__WHAT THE TASK REQUIRES__. The answer is to be one number: the count of lines in this listing that have the string "congruence".

__RECORDS TO USE__.
(** ** Column selection *)

Lemma filter_enum_fst {A} (P : nat * A -> bool) (l : list A) k d :
  map fst (filter P (combine (seq k (length l)) l)) =
  filter (fun i => P (i, nth (i - k) l d)) (seq k (length l)).
Proof.
  revert k. induction l as [|a l IH]; intros k; [reflexivity|].
  change (seq k (length (a :: l))) with (k :: seq (S k) (length l)).
  change (combine (k :: seq (S k) (length l)) (a :: l))
    with ((k, a) :: combine (seq (S k) (length l)) l).
  assert (E : filter (fun i => P (i, nth (i - k) (a :: l) d)) (seq (S k) (length l)) =
              filter (fun i => P (i, nth (i - S k) l d)) (seq (S k) (length l))).
  { apply filter_ext_in. intros i Hi. apply in_seq in Hi.
    replace (i - k) with (S (i - S k)) by lia. reflexivity. }
  cbn [filter]. rewrite E, <- IH, Nat.sub_diag. cbn [nth].
  destruct (P (k, a)); reflexivity.
Qed.

Lemma set_add_nat_In x s c : In c (set_add_nat x s) <-> c = x \/ In c s.
Proof.
  unfold set_add_nat. destruct (mem_nat x s) eqn:E.
  - apply mem_nat_In in E. split; [tauto|]. intros [->|H]; auto.
  - rewrite in_app_iff. simpl. intuition (subst; auto).
Qed.

Lemma set_add_nat_NoDup x s : NoDup s -> NoDup (set_add_nat x s).
Proof.
  intros H. unfold set_add_nat. destruct (mem_nat x s) eqn:E; [exact H|].
  apply NoDup_app; [exact H | constructor; [simpl; tauto | constructor] |].
  intros y Hy [<-|[]]. apply (proj2 (mem_nat_In x s)) in Hy. congruence.
Qed.

(** The two matching loops: a fold of [add] guarded by a test on the value. *)
Lemma fold_set_add_spec {A} (f : A -> bool) (l : list (nat * A)) acc :
  let res := fold_left (fun acc (p : nat * A) =>
                          let '(i, x) := p in if f x then set_add_nat i acc else acc) l acc in
  (forall c, In c res <-> In c acc \/ exists x, In (c, x) l /\ f x = true) /\
  (NoDup acc -> NoDup res).
Proof.
  cbv zeta. revert acc. induction l as [|[i x] l IH]; intros acc; simpl.
  - split; [|tauto]. intros c. split; [tauto|]. intros [H|(y & [] & _)]; exact H.
  - destruct (IH (if f x then set_add_nat i acc else acc)) as [IH1 IH2]. split.
    + intros c. rewrite IH1. destruct (f x) eqn:Ef.
      * rewrite set_add_nat_In. split.
        -- intros [[->|H]|(y & Hy & Fy)]; [right; exists x; auto | left; auto | right; eauto].
        -- intros [H|(y & [E|Hy] & Fy)]; [left; auto | inversion E; subst; left; left; auto
                                         | right; eauto].
      * split.
        -- intros [H|(y & Hy & Fy)]; [left; auto | right; eauto].
        -- intros [H|(y & [E|Hy] & Fy)]; [left; auto | inversion E; subst; congruence
                                         | right; eauto].
    + intros Hnd. apply IH2. destruct (f x); [apply set_add_nat_NoDup|]; exact Hnd.
Qed.

Lemma In_enumerate {A} (l : list A) i x d :
  In (i, x) (enumerate l) <-> i < length l /\ nth i l d = x.
Proof.
  unfold enumerate. rewrite (In_combine_seq l 0 i x d), Nat.sub_0_r. split; intros [H1 H2]; split; auto; lia.
Qed.

Lemma fold_shop_map_spec (l : list (nat * string)) acc c code :
  In (c, code)
    (fold_left (fun acc (p : nat * string) => let '(i, meta) := p in
                  match code_search meta with
                  | Some code => (acc ++ [(i, code)])%list
                  | None => acc
                  end) l acc)
  <-> In (c, code) acc \/ exists meta, In (c, meta) l /\ code_search meta = Some code.
Proof.
  revert acc. induction l as [|[i meta] l IH]; intros acc; simpl.
  - split; [tauto|]. intros [H|(m & [] & _)]; exact H.
  - rewrite IH. destruct (code_search meta) as [code'|] eqn:Es.
    + rewrite in_app_iff. simpl. split.
      * intros [[H|[E|[]]]|(m & Hm & Fm)]; [left; auto | | right; eauto].
        inversion E; subst. right. exists meta. auto.
      * intros [H|(m & [E|Hm] & Fm)]; [left; left; auto | | right; eauto].
        inversion E; subst. rewrite Es in Fm. inversion Fm; subst. left; right; left; auto.
    + split.
      * intros [H|(m & Hm & Fm)]; [left; auto | right; eauto].
      * intros [H|(m & [E|Hm] & Fm)]; [left; auto | | right; eauto].
        inversion E; subst. congruence.
Qed.

Lemma In_shop_cols_map ha c code :
  In (c, code) (shop_cols_map ha) <-> c < length ha /\ code_search (nth c ha "") = Some code.
Proof.
  unfold shop_cols_map. rewrite fold_shop_map_spec. split.
  - intros [[]|(m & Hm & Fm)]. apply (In_enumerate ha c m "") in Hm as [Hc <-]. auto.
  - intros [Hc Fc]. right. exists (nth c ha ""). split; [|exact Fc].
    apply (proj2 (In_enumerate ha c _ "")). auto.
Qed.

Lemma columns_to_clear_spec sc nk hn ha :
  (forall c, In c (columns_to_clear sc nk hn ha) <->
     (exists code, In (c, code) (shop_cols_map ha) /\ In code sc) \/
     (c < length hn /\ In (strip (nth c hn "")) nk)) /\
  NoDup (columns_to_clear sc nk hn ha).
Proof.
  unfold columns_to_clear, match_by_nickname, match_by_code.
  destruct (fold_set_add_spec (fun code => mem_str code sc) (shop_cols_map ha) [])
    as [H1 N1].
  destruct (fold_set_add_spec (fun nick => mem_str (strip nick) nk) (enumerate hn)
              (fold_left (fun acc (p : nat * string) => let '(i, x) := p in
                            if mem_str x sc then set_add_nat i acc else acc)
                 (shop_cols_map ha) []))
    as [H2 N2].
  split.
  - intros c. rewrite H2, H1. split.
    + intros [[[]|(code & Hm & Fm)]|(nick & Hn & Fn)].
      * left. exists code. split; [exact Hm|]. apply mem_str_In. exact Fm.
      * right. apply (In_enumerate hn c nick "") in Hn as [Hc <-].
        split; [exact Hc|]. apply mem_str_In. exact Fn.
    + intros [(code & Hm & Fm)|(Hc & Fn)].
      * left. right. exists code. split; [exact Hm|]. apply mem_str_In. exact Fm.
      * right. exists (nth c hn ""). split; [apply (proj2 (In_enumerate hn c _ "")); auto|].
        apply mem_str_In. exact Fn.
  - apply N2, N1. constructor.
Qed.

Lemma In_columns_to_clear sc nk hn ha c :
  length ha = length hn ->
  In c (columns_to_clear sc nk hn ha) <-> c < length hn /\ clear_col sc nk hn ha c = true.
Proof.
  intros Hl. rewrite (proj1 (columns_to_clear_spec sc nk hn ha)). unfold clear_col.
  rewrite orb_true_iff, mem_str_In. split.
  - intros [(code & Hm & Fm)|(Hc & Fn)].
    + apply In_shop_cols_map in Hm as [Hc Hs]. rewrite Hs, mem_str_In.
      split; [lia | left; exact Fm].
    + split; [exact Hc | right; exact Fn].
  - intros [Hc [Hs|Fn]].
    + destruct (code_search (nth c ha "")) as [code|] eqn:Es; [|discriminate].
      left. exists code. split; [apply In_shop_cols_map; split; [lia | exact Es]|].
      apply mem_str_In. exact Hs.
    + right. auto.
Qed.

Lemma west_cols_filter wp hn :
  west_cols wp hn = filter (fun i => startswith (strip (nth i hn "")) wp) (seq 0 (length hn)).
Proof.
  unfold west_cols, enumerate. rewrite filter_enum_fst with (d := "").
  apply filter_ext. intros i. rewrite Nat.sub_0_r. reflexivity.
Qed.

Lemma In_west_cols wp hn i :
  In i (west_cols wp hn) <-> i < length hn /\ startswith (strip (nth i hn "")) wp = true.
Proof.
  rewrite west_cols_filter, filter_In, in_seq. split; intros [H1 H2]; split; auto; lia.
Qed.

Lemma find_col_from_S i hs name :
  find_col_from (S i) hs name = option_map S (find_col_from i hs name).
Proof.
  revert i. induction hs as [|v hs IH]; intros i; simpl; [reflexivity|].
  destruct (String.eqb (strip v) name); [reflexivity | apply IH].
Qed.
Lemma civil_roundtrip (y m d : Z) :
  0 <= m <= 11 -> 1 <= d <= daysInMonth y m ->
  civilFromDays (daysFromCivil y m d) = mkCivil y m d.
Proof.
  intros Hm Hd. unfold daysFromCivil. cbv zeta.
  set (y' := if m <=? 1 then y - 1 else y).
  set (mp := if m <=? 1 then m + 10 else m - 2).
  assert (Hyoe : 0 <= y' - y' / 400 * 400 < 400) by (Z.div_mod_to_equations; lia).
  assert (Hmp : 0 <= mp <= 11) by (subst mp; destruct (Z.leb_spec m 1); lia).
  assert (Hlen : 1 <= d <= mpLength mp).
  { pose proof (daysInMonth_mpLength y m Hm) as Hle. fold mp in Hle. lia. }
  rewrite civilFromDays_compose; try assumption.
  - subst mp y'. destruct (Z.leb_spec m 1).
    + destruct (Z.ltb_spec (m + 10) 10); [lia|]. f_equal; lia.
    + destruct (Z.ltb_spec (m - 2) 10); [|lia]. f_equal; lia.
  - intros E11 E29.
    assert (m = 1) by (subst mp; destruct (Z.leb_spec m 1); lia). subst m.
    subst y'. change (if 1 <=? 1 then y - 1 else y) with (y - 1) in *.
    apply (isLeapYear_leapAfter ((y - 1) / 400)); [exact Hyoe|].
    replace ((y - 1) / 400 * 400 + ((y - 1) - (y - 1) / 400 * 400) + 1) with y by ring.
    unfold daysInMonth in Hd. cbn in Hd. destruct (isLeapYear y); [reflexivity | lia].
Qed.

(** Every day number is a date of the calendar. *)
Lemma civilFromDays_valid (n : Z) : validCivil (civilFromDays n) = true.
Proof.
  unfold civilFromDays. cbv zeta.
  set (z := n + 719468). set (era := z / 146097).
  assert (Hdoe : 0 <= z - era * 146097 < 146097)
    by (subst era; Z.div_mod_to_equations; lia).
  set (doe := z - era * 146097) in *.
  destruct (doe_split doe Hdoe) as (Hyoe & Hdoy & Hleap).
  set (yoe := (doe - doe / 1460 + doe / 36524 - doe / 146096) / 365) in *.
  set (doy := doe - (365 * yoe + yoe / 4 - yoe / 100)) in *.
  destruct (doy_split doy Hdoy) as (Hmp & Hd & H29).
  set (mp := (5 * doy + 2) / 153) in *.
  set (d := doy - (153 * mp + 2) / 5 + 1) in *.
  unfold validCivil. cbn [cYear cMonth cDate].
  rewrite !andb_true_iff, !Z.leb_le.
  destruct (Z.ltb_spec mp 10) as [C | C].
  - destruct (Z.leb_spec (mp + 2) 1); [lia|].
    repeat split; try lia.
    unfold daysInMonth, mpLength in *. split_eqb; lia.
  - destruct (Z.leb_spec (mp - 10) 1); [|lia].
    repeat split; try lia.
    unfold daysInMonth.
    destruct (Z.eqb_spec (mp - 10) 1) as [E | E].
    + assert (E11 : mp = 11) by lia.
      destruct (isLeapYear (yoe + era * 400 + 1)) eqn:L.
      * unfold mpLength in Hd. split_eqb; lia.
      * assert (d <> 29); [|unfold mpLength in Hd; split_eqb; lia].
        intros E29. specialize (Hleap (H29 E11 E29)).
        apply (isLeapYear_leapAfter era yoe Hyoe) in Hleap.
        replace (era * 400 + yoe + 1) with (yoe + era * 400 + 1) in Hleap by ring.
        congruence.
    + unfold mpLength in Hd. split_eqb; lia.
Qed.

(** The day number is linear in the day of the month. *)
Lemma daysFromCivil_date (y m d : Z) :
  daysFromCivil y m d = daysFromCivil y m 1 + (d - 1).
Proof. unfold daysFromCivil. cbv zeta. ring. Qed.

Lemma nextMonth_range (y m : Z) : 0 <= snd (nextMonth y m) <= 11.
Proof. unfold nextMonth. cbn [snd]. pose proof (Z.mod_pos_bound (m + 1) 12). lia. Qed.

Lemma daysInMonth_range (y m : Z) : 28 <= daysInMonth y m <= 31.
Proof. unfold daysInMonth. destruct (isLeapYear y); split_eqb; lia. Qed.

(** The first of the next month comes [daysInMonth] days after the first
    of the month. *)
Lemma month_length (y m : Z) :
  0 <= m <= 11 ->
  daysFromCivil (fst (nextMonth y m)) (snd (nextMonth y m)) 1
  = daysFromCivil y m 1 + daysInMonth y m.
Proof.
  intros Hm. unfold nextMonth. cbn [fst snd].
  assert (C : m = 0 \/ m = 1 \/ m = 2 \/ m = 3 \/ m = 4 \/ m = 5 \/ m = 6 \/
              m = 7 \/ m = 8 \/ m = 9 \/ m = 10 \/ m = 11) by lia.
  unfold daysFromCivil, daysInMonth, isLeapYear.
  repeat (destruct C as [-> | C];
          [ cbn [Z.add Z.leb Z.eqb Z.compare Pos.compare Pos.compare_cont
                 Pos.eqb Pos.add Pos.succ orb];
            change (1 / 12) with 0; change (2 / 12) with 0;
            split_eqb; Z.div_mod_to_equations; lia |]).
  subst m. cbn. split_eqb; Z.div_mod_to_equations; lia.
Qed.

Lemma Day_MakeDate (n s : Z) : 0 <= s < msPerDay -> Day (MakeDate n s) = n.
Proof.
  intros H. unfold Day, MakeDate, msPerDay in *.
  rewrite Z.add_comm, Z.div_add by lia. rewrite Z.div_small by lia. lia.
Qed.

Lemma TimeWithinDay_range (t : Z) : 0 <= TimeWithinDay t < msPerDay.
Proof. unfold TimeWithinDay. apply Z.mod_pos_bound. reflexivity. Qed.

Lemma TimeWithinDay_MakeDate (n s : Z) :
  0 <= s < msPerDay -> TimeWithinDay (MakeDate n s) = s.
Proof.
  intros H. unfold TimeWithinDay, MakeDate, msPerDay in *.
  rewrite Z.add_comm, Z_mod_plus_full. apply Z.mod_small. lia.
Qed.

(** What [d.setMonth(d.getMonth() + 1)] does to a date [y-m-d]: the time
    of day is kept; when the next month has a day [d] the result is that
    day of the next month; when it is shorter, the result is not its last
    day but runs over into the month after it by the excess days. *)
Theorem setMonth_next_month (t : Z) :
  let c := civilFromDays (Day t) in
  let y' := fst (nextMonth (cYear c) (cMonth c)) in
  let m' := snd (nextMonth (cYear c) (cMonth c)) in
  let t' := setMonth t (getMonth t + 1) in
  TimeWithinDay t' = TimeWithinDay t /\
  (cDate c <= daysInMonth y' m' ->
   civilFromDays (Day t') = mkCivil y' m' (cDate c)) /\
  (daysInMonth y' m' < cDate c ->
   civilFromDays (Day t')
   = mkCivil (fst (nextMonth y' m')) (snd (nextMonth y' m'))
             (cDate c - daysInMonth y' m')).
Proof.
  intros c y' m' t'.
  pose proof (civilFromDays_valid (Day t)) as Hv. fold c in Hv.
  unfold validCivil in Hv. rewrite !andb_true_iff, !Z.leb_le in Hv.
  destruct Hv as (((Hm0 & Hm1) & Hd1) & Hd2).
  pose proof (daysInMonth_range (cYear c) (cMonth c)) as Hr.
  pose proof (daysInMonth_range y' m') as Hr'.
  pose proof (nextMonth_range (cYear c) (cMonth c)) as Hm'. fold m' in Hm'.
  pose proof (TimeWithinDay_range t) as Hs.
  assert (Ht' : t' = MakeDate (daysFromCivil y' m' (cDate c)) (TimeWithinDay t)).
  { subst t'. unfold setMonth, getMonth, MakeDay, YearFromTime, MonthFromTime,
      DateFromTime. fold c. cbv zeta.
    rewrite (daysFromCivil_date y' m' (cDate c)).
    subst y' m'. unfold nextMonth. cbn [fst snd]. f_equal.
    symmetry. apply Z.add_sub_assoc. }
  rewrite Ht'. rewrite Day_MakeDate, TimeWithinDay_MakeDate by exact Hs.
  split; [reflexivity|]. split; intros Hfit.
  - apply civil_roundtrip; lia.
  - rewrite daysFromCivil_date.
    replace (daysFromCivil y' m' 1 + (cDate c - 1))
      with (daysFromCivil y' m' 1 + daysInMonth y' m'
            + (cDate c - daysInMonth y' m' - 1))
      by (generalize (daysFromCivil y' m' 1) (daysInMonth y' m'); intros; lia).
    rewrite <- month_length by exact Hm'.
    rewrite <- daysFromCivil_date.
    pose proof (daysInMonth_range (fst (nextMonth y' m')) (snd (nextMonth y' m'))).
    apply civil_roundtrip; [apply nextMonth_range | lia].
Qed.
(** Equality of strings up to the case of their letters, character by
    character. *)
Fixpoint eq_upto_case (s t : string) : bool :=
  match s, t with
  | EmptyString, EmptyString => true
  | String a s', String b t' => same_letter a b && eq_upto_case s' t'
  | _, _ => false
  end.

(** JavaScript truthiness of a string: only the empty string is falsy. *)
Definition truthy (s : string) : bool :=
  match s with EmptyString => false | String _ _ => true end.

End Str.

(** [String.prototype.toLowerCase] belongs to the JavaScript engine, not to
    the server, and folds the letters of every script: it is a parameter of
    the model. All that is taken of it is what it does to ASCII text, where
    it folds [A]..[Z] and nothing else. Whatever is proved below with an
    [Engine] at hand holds of the server on every engine. *)
Class Engine := {
  toLowerCase : string -> string;
  toLowerCase_ascii :
    forall s, Str.is_ascii s = true -> toLowerCase s = Str.asciiLower s
}.

(** The engine as far as ASCII text goes. The runs on concrete names below
    use it, and their names are ASCII. *)
#[global] Instance asciiEngine : Engine := {|
  toLowerCase := Str.asciiLower;
  toLowerCase_ascii := fun s _ => eq_refl
|}.

(* ===================================================================== *)
(** ** An insertion-ordered [Map] keyed by chat id *)
(* ===================================================================== *)

Module JsMap.
Section Ops.
Context {V : Type}.

(** [m.get(k)] *)
Fixpoint get (k : Z) (m : list (Z * V)) : option V :=
  match m with
  | [] => None
  | (k', v) :: rest => if k' =? k then Some v else get k rest
  end.

(** [m.set(k, v)]: an existing key keeps its position and takes the new
    value; a new key is appended at the end. *)
Fixpoint set (k : Z) (v : V) (m : list (Z * V)) : list (Z * V) :=
  match m with
  | [] => [(k, v)]
  | (k', v') :: rest =>
      if k' =? k then (k, v) :: rest else (k', v') :: set k v rest
  end.

(** [m.delete(k)]: the entry of [k] is removed, the others keep their
    order. *)
Fixpoint delete (k : Z) (m : list (Z * V)) : list (Z * V) :=
  match m with
  | [] => []
  | (k', v') :: rest =>
      if k' =? k then delete k rest else (k', v') :: delete k rest
  end.

Definition keys (m : list (Z * V)) : list Z := fst <$> m.

(** The representation invariant of a [Map]: one entry per key. *)
Definition wf (m : list (Z * V)) : Prop := NoDup (keys m).

End Ops.
End JsMap.

(* ===================================================================== *)
(** ** The two stores *)
(* ===================================================================== *)

(** [otpStorage]: chatId -> { otp, username, timestamp } *)
Record OtpRecord := mkOtp {
  otp : string;
  username : string;
  timestamp : Z
}.

(** [userSessions]: sessionId -> { chatId, username, verified, timestamp } *)
Record Session := mkSession {
  s_chatId : Z;
  s_username : string;
  s_verified : bool;
  s_timestamp : Z
}.

Record State := mkState {
  otpStorage : list (Z * OtpRecord);
  userSessions : gmap string Session
}.

(** The age threshold [10 * 60 * 1000] used by every expiry test. *)
Definition EXPIRY_MS : Z := 10 * 60 * 1000.

(** [(now - userData.timestamp) > 10 * 60 * 1000] *)
Definition isExpired (now : Z) (userData : OtpRecord) : bool :=
  now - timestamp userData >? EXPIRY_MS.

(* ===================================================================== *)
(** ** Code generator *)
(* ===================================================================== *)

(** [generateSessionId()]:
    [Math.random().toString(36).substring(2, 15) +
     Math.random().toString(36).substring(2, 15)].
    The arguments are the base-36 renderings of the two random numbers,
    that is the values of the two [Math.random().toString(36)]. *)
Definition fragment (rendering : string) : string :=
  Str.substring 2 15 rendering.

__OUTPUT__. 4